BRADEN RENICK, ET AL.
v.
DANIEL SPERAU, ET AL.



The opinion of the court was delivered by: Catherine C. Blake United States District Judge

MEMORANDUM

Plaintiffs Braden and Rebecca Renick claim damages resulting from lead hazards discovered in a house they purchased from defendants Daniel and Melissa Sperau. Defendant ELTG, LLC, a licensed producer of title insurance, performed the title search on the property and conducted the settlement for purchase. The Renicks filed this suit against the Speraus alleging violations of the Residential Lead-Based Paint Hazard Reduction Act, intentional misrepresentation, and negligent misrepresentation, and against ELTG alleging negligent misrepresentation. Now pending is ELTG's motion for summary judgment*fn1 on the negligent misrepresentation claim and request for a hearing. (ECF No. 53.) The Renicks have filed a memorandum in opposition to ELTG's motion. (ECF No. 55.) No hearing is necessary. See Local Rule 105.6. For the following reasons, ELTG's motion for summary judgment will be denied.

Background*fn2

In the summer of 2011, the Renicks purchased a home located at 411 Woodlawn Road, Baltimore, Maryland from the Speraus. (Pls.' Opp.*fn3 at 1, ECF No. 55; Def.'s Mem. at 1, ECF No. 53-1.) The Speraus had owned the home since at least 2005. (Pls.' Opp. at 1.) The Renicks and the Speraus executed a contract of sale in February 2011. (Def.'s Mem. at 2.)
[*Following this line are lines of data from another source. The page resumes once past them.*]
(* ===== verification/IOSurfaces.v ===== *)
(** The surface manager: [VMIOSurfaceManager] (FB/VMIOSurfaceManager.cpp, .h)
    with the helpers of FB/VMIOSurfaceManager_Helpers.cpp. A surface is a
    struct copied into an [OSData], which an array and a dictionary share; its
    pixels are an [IOBufferMemoryDescriptor]. Lookups go through a cache of 64
    raw pointers ([findSurface]), which is a C static.

    The objects behind pointers are modelled as such: [kn_objects] holds the
    live [OSData]s with their retain counts, [kn_buffers] the live buffers with
    their bytes, and pointers are never reused. A read through a dangling
    pointer, an access outside a buffer, an overlapping [memcpy] and a division
    by zero set [kn_fault]; what follows a fault means nothing. The library's
    collections do as documented: an [OSArray] is a list, an [OSDictionary] with
    the keys ["%u"] a finite map of 32-bit numbers, and both retain what they
    hold; insertion succeeds. Whether an allocation, [prepare] or a mapping
    succeeds is the next of [kn_answers], a fresh buffer holds [kn_junk], and
    the clock (of [mach_absolute_time] and [clock_get_uptime]) moves forward by
    [kn_ticks].

    This file: data, the discovery cache, creation and destruction. *)
From S2P Require Import Prelude.

(** * Data *)
(** [VMIOSurfacePixelFormat], the formats the manager knows. *)
Definition FORMAT_ARGB32 : Z := 0x41524742.
Definition FORMAT_BGRA32 : Z := 0x42475241.
Definition FORMAT_RGBA32 : Z := 0x52474241.
Definition FORMAT_ABGR32 : Z := 0x41424752.
Definition FORMAT_RGB24 : Z := 0x18.
Definition FORMAT_RGB565 : Z := 0x52353635.
Definition FORMAT_YUV420 : Z := 0x79343230.
Definition FORMAT_NV12 : Z := 0x34323066.
Definition FORMAT_P010 : Z := 0x70303130.

(** [VMIOSurfaceMemoryPriority] *)
Definition PRIORITY_LOW : Z := 0.
Definition PRIORITY_NORMAL : Z := 1.
Definition PRIORITY_HIGH : Z := 2.
Definition PRIORITY_CRITICAL : Z := 3.

(** [VMIOSurfaceLockOptions] *)
Definition LOCK_READ_ONLY : Z := 1.

(** [VMIOSurfacePlaneInfo] *)
Record plane_info := mk_plane {
  pi_width : Z; pi_height : Z; pi_bytes_per_element : Z; pi_bytes_per_row : Z;
  pi_element_width : Z; pi_element_height : Z; pi_offset : Z; pi_size : Z
}.
(** [VMIOSurfaceDescriptor]; four planes. *)
Record surface_desc := mk_desc {
  sd_width : Z; sd_height : Z; sd_pixel_format : Z; sd_bytes_per_row : Z; sd_bytes_per_element : Z;
  sd_element_width : Z; sd_element_height : Z; sd_plane_count : Z; sd_planes : list plane_info;
  sd_alloc_size : Z; sd_usage_flags : Z; sd_cache_mode : Z; sd_depth : Z; sd_format : Z;
  sd_usage : Z; sd_flags : Z
}.
Definition set_planes (count : Z) (planes : list plane_info) (d : surface_desc) : surface_desc :=
  mk_desc (sd_width d) (sd_height d) (sd_pixel_format d) (sd_bytes_per_row d) (sd_bytes_per_element d)
    (sd_element_width d) (sd_element_height d) count planes (sd_alloc_size d) (sd_usage_flags d)
    (sd_cache_mode d) (sd_depth d) (sd_format d) (sd_usage d) (sd_flags d).
Definition set_pixel_format (f : Z) (d : surface_desc) : surface_desc :=
  mk_desc (sd_width d) (sd_height d) f (sd_bytes_per_row d) (sd_bytes_per_element d)
    (sd_element_width d) (sd_element_height d) (sd_plane_count d) (sd_planes d) (sd_alloc_size d)
    (sd_usage_flags d) (sd_cache_mode d) (sd_depth d) (sd_format d) (sd_usage d) (sd_flags d).
(** The locked part, from the allocation of the id on. *)
Lemma create_locked_run n sl m d k desc :
  minv Locked (Datatypes.S (Datatypes.S n)) m k -> dinv n sl m k d -> desc_ok desc ->
  0 < sd_width desc <= 16384 -> 0 < sd_height desc <= 16384 ->
  sm_allocated_surface_memory m + calculateSurfaceSize desc <= sm_total_surface_memory m ->
  exists r m' k',
    (let! id := allocateSurfaceId in
     let! surface_data := new_surface desc id (calculateSurfaceSize desc) in
     match surface_data with
     | inl r => unlock ;;; ret (r, Some id)
     | inr p => surfaces_add p ;;; map_set id p ;;; release p ;;;
                count_surface (calculateSurfaceSize desc) ;;; unlock ;;; ret (kIOReturnSuccess, Some id)
     end) (mk_iow m d k) = (r, mk_iow m' d k')
    /\ minv Unlocked n m' k' /\ dinv n sl m' k' d /\ creation desc m m' k k' r.
Proof.
  intros Hm Hd Hdesc Hw Hh Hfit. pose proof (desc_ok_size _ Hdesc Hw Hh) as Hsz.
  destruct (allocateSurfaceId_run _ _ _ d _ Hm) as (id & m1 & E1 & Hm1 & Hr & Hmv & Hid). fold (next_id m) in Hid.
  rewrite (bind_run _ _ _ _ _ E1). destruct (same_ids_tables _ _ Hmv) as ((T1 & T2 & T3 & T4 & T5 & T6) & TL & TT & TC).
  destruct (new_surface_run _ _ m1 d k desc id (calculateSurfaceSize desc) Hm1 Hr Hdesc eq_refl ltac:(nia)) as (r & m2 & k2 & E2 & Hbn).
  rewrite (bind_run _ _ _ _ _ E2). destruct r as [e|p]; cbn in Hbn.
  - destruct Hbn as (He & Hm2 & Hk2 & Hh2 & rel & ->).
    rewrite (bind_run _ _ _ _ _ (unlock_run _ _ _ (mi_lock _ _ _ _ Hm2))). eexists _, _, k2. split; [done|].
    split; [eapply minv_set_lock, minv_less; [|done]; lia|]. split.
    + apply (dinv_side _ _ _ k); [done|]. by apply (dinv_same _ _ m _ k k).
    + unfold creation. cbn [fst]. by rewrite He.
  - destruct Hbn as (-> & (b & t & pl & x & Hb & Hp & Ho & Hbf & Hx1 & Hx2 & Hf & Hhp)).
    set (s := fresh_surface desc id (calculateSurfaceSize desc) b t pl) in *.
    assert (Hpo : kn_objects k2 !! p = Some (1, SurfaceData s)) by (rewrite Ho; apply lookup_insert_eq).
    pose proof Hr as (_ & _ & Hnone). rewrite (publish_run _ m1 d k2 id p _ Hpo Hnone).
    set (k3 := set_kn_objects (<[p := (2, SurfaceData s)]> (kn_objects k2)) k2).
    destruct (count_surface_run _ _ _ d _ k3 id p (calculateSurfaceSize desc) Hm1 ltac:(nia) ltac:(lia)) as (m3 & E3 & Hent).
    rewrite (bind_run _ _ _ _ _ E3).
    assert (Hset : settled desc id (calculateSurfaceSize desc) p k k3).
    { exists b, t, pl, x. unfold k3. cbn. rewrite Ho, insert_insert_eq. by split_and!; try lia. }
    assert (Hm3 : minv Locked n m3 k3).
    { by apply (minv_enter _ _ _ _ _ _ _ _ _ _ Hm1 Hr Hdesc Hw Hh eq_refl ltac:(lia) Hset). }
    rewrite (bind_run _ _ _ _ _ (unlock_run _ _ _ (mi_lock _ _ _ _ Hm3))). eexists _, _, k3. split; [done|].
    destruct Hent. split; [by eapply minv_set_lock|]. split.
    + apply (dinv_enter_map _ _ m _ k _ _ desc id p (calculateSurfaceSize desc)); [by eapply minv_less; [|done]; lia|congruence|done| |done].
      cbn. by rewrite en_map0, T2.
    + unfold creation. cbn [fst]. change (is_success kIOReturnSuccess) with true. cbv match. rewrite <- Hid. cbn.
      destruct en_clients0 as (C1 & C2 & C3). exists p. split_and!; try congruence; done.
Qed.
Lemma createSurface_run n sl m d k desc :
  minv Unlocked (Datatypes.S (Datatypes.S n)) m k -> dinv n sl m k d -> desc_ok desc ->
  exists r m' k', createSurface (Some desc) true (mk_iow m d k) = (r, mk_iow m' d k')
    /\ minv Unlocked n m' k' /\ dinv n sl m' k' d /\ creation desc m m' k k' r.
Proof.
  intros Hm Hd Hdesc. pose proof Hdesc as (Hf & _ & Hw0 & Hh0). destruct (formats32_facts _ Hf) as (_ & _ & Ev).
  assert (Hfail : forall e m', is_success e = false -> same_tables m m' -> minv Unlocked n m' k ->
    exists r m2 k', (e, None, mk_iow m' d k) = (r, mk_iow m2 d k')
    /\ minv Unlocked n m2 k' /\ dinv n sl m2 k' d /\ creation desc m m2 k k' r).
  { intros e m' He Ht Hm'. eexists _, m', k. split; [done|]. split; [done|]. split.
    - apply (dinv_same _ _ m _ k k); [apply Ht|done|done|done].
    - unfold creation. cbn [fst]. rewrite He. split; [done|]. by split; [apply on_side_refl|]. }
  assert (Hless : minv Unlocked n m k) by (eapply minv_less; [|done]; lia).
  unfold createSurface. unfold negb at 1. unfold bind at 1, get_mgr, gets. cbn [io_mgr]. rewrite Ev.
  change (negb (is_success kIOReturnSuccess)) with false. cbv match.
  destruct (_ || _) eqn:Edims; [by apply Hfail|].
  apply orb_false_iff in Edims as [Edims E4]. apply orb_false_iff in Edims as [Edims E3]. apply orb_false_iff in Edims as [E1 E2].
  apply Z.eqb_neq in E1, E2. apply Z.ltb_ge in E3, E4. pose proof (desc_ok_size _ Hdesc ltac:(lia) ltac:(lia)) as Hsz.
  rewrite (bind_run _ _ _ _ _ (lock_run _ _ _ (mi_lock _ _ _ _ Hm))). cbv zeta.
  destruct (Z.eqb_spec (calculateSurfaceSize desc) 0); [nia|].
  unfold bind at 1, get_mgr, gets. cbn [io_mgr sm_total_surface_memory sm_allocated_surface_memory set_sm_surface_lock].
  set (mL := set_sm_surface_lock Locked m).
  assert (HmL : minv Locked (Datatypes.S (Datatypes.S n)) mL k) by by eapply minv_set_lock.
  destruct (_ <? _) eqn:Efit.
  { rewrite (bind_run _ _ _ _ _ (unlock_run _ _ _ (mi_lock _ _ _ _ HmL))). apply Hfail; [done|done|].
    eapply minv_set_lock, minv_less; [|done]; lia. }
  apply Z.ltb_ge in Efit. pose proof (mi_total _ _ _ _ Hm).
  assert (0 <= sm_allocated_surface_memory m).
  { rewrite (mi_sum _ _ _ _ Hm). by apply (minv_size_pos _ _ _ _ Hm). }
  rewrite u64_small in Efit by nia.
  assert (HdL : dinv n sl mL k d) by by apply (dinv_same _ _ m _ k k).
  destruct (create_locked_run n sl mL d k desc HmL HdL Hdesc ltac:(lia) ltac:(lia) Efit) as (r & m' & k' & E & H1 & H2 & H3).
  exists r, m', k'. rewrite E. split; [done|]. split; [done|]. by split.
Qed.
On June 16, 2011, the Renicks requested that ELTG provide "[f]ull copies of any judgments or liens" on the property. (Title Request Form, Mot. Summ. J., Ex. E, ECF No. 53-7.) A Baltimore City lien certificate issued on June 20, 2011, and valid until August 4, 2011, listed three items for the address 411 Woodlawn Road: a real property lien marked paid on December 17, 2010, in the amount of $11,204.56; a metered water lien marked paid on May 19, 2011, in the amount of $121.06; and a lead paint violation with a phone number to call for more information. (Lien Certificate at 1, Mot. Summ. J., Ex. F, ECF No. 53-8.) ELTG then produced a title report noting: "Judgments: N/F" and "Taxes & Other Liens: #27-14-4935-003; PAID $11,204.56 on 12-17-10."*fn4 (Title Report, Mot. Summ. J., Ex. G, ECF No. 53-9.) ELTG also conducted the settlement for the sale of the property on July 15, 2011. (Pls.' Opp. at 2; Def.'s Mem. at 1, 2.)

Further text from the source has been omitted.